Please give the count of lines below with the string "toLocaleString" in them, and no other words.

[Collected data entries]
=== Begin Enclosure ===

Definition Array_prototype : list string :=
  [ "constructor"; "at"; "concat"; "copyWithin"; "fill"; "find"; "findIndex";
    "findLast"; "findLastIndex"; "lastIndexOf"; "pop"; "push"; "reverse"; "shift";
    "unshift"; "slice"; "sort"; "splice"; "includes"; "indexOf"; "join"; "keys";
    "entries"; "values"; "forEach"; "filter"; "flat"; "flatMap"; "map"; "every";
    "some"; "reduce"; "reduceRight"; "toReversed"; "toSorted"; "toSpliced"; "with";
    "toLocaleString"; "toString" ].

Definition String_prototype : list string :=
  [ "constructor"; "anchor"; "at"; "big"; "blink"; "bold"; "charAt"; "charCodeAt";
    "codePointAt"; "concat"; "endsWith"; "fontcolor"; "fontsize"; "fixed";
    "includes"; "indexOf"; "italics"; "lastIndexOf"; "link"; "localeCompare";
    "match"; "matchAll"; "normalize"; "padEnd"; "padStart"; "repeat"; "replace";
    "replaceAll"; "search"; "slice"; "small"; "split"; "strike"; "sub"; "substr";
    "substring"; "sup"; "startsWith"; "toString"; "trim"; "trimStart"; "trimLeft";
    "trimEnd"; "trimRight"; "toLocaleLowerCase"; "toLocaleUpperCase"; "toLowerCase";
    "toUpperCase"; "valueOf" ].

Definition Number_prototype : list string :=
  [ "constructor"; "toExponential"; "toFixed"; "toPrecision"; "toString";
    "valueOf"; "toLocaleString" ].

Definition Boolean_prototype : list string := [ "constructor"; "toString"; "valueOf" ].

=== End Enclosure ===

▸ **Answer to this exercise**
2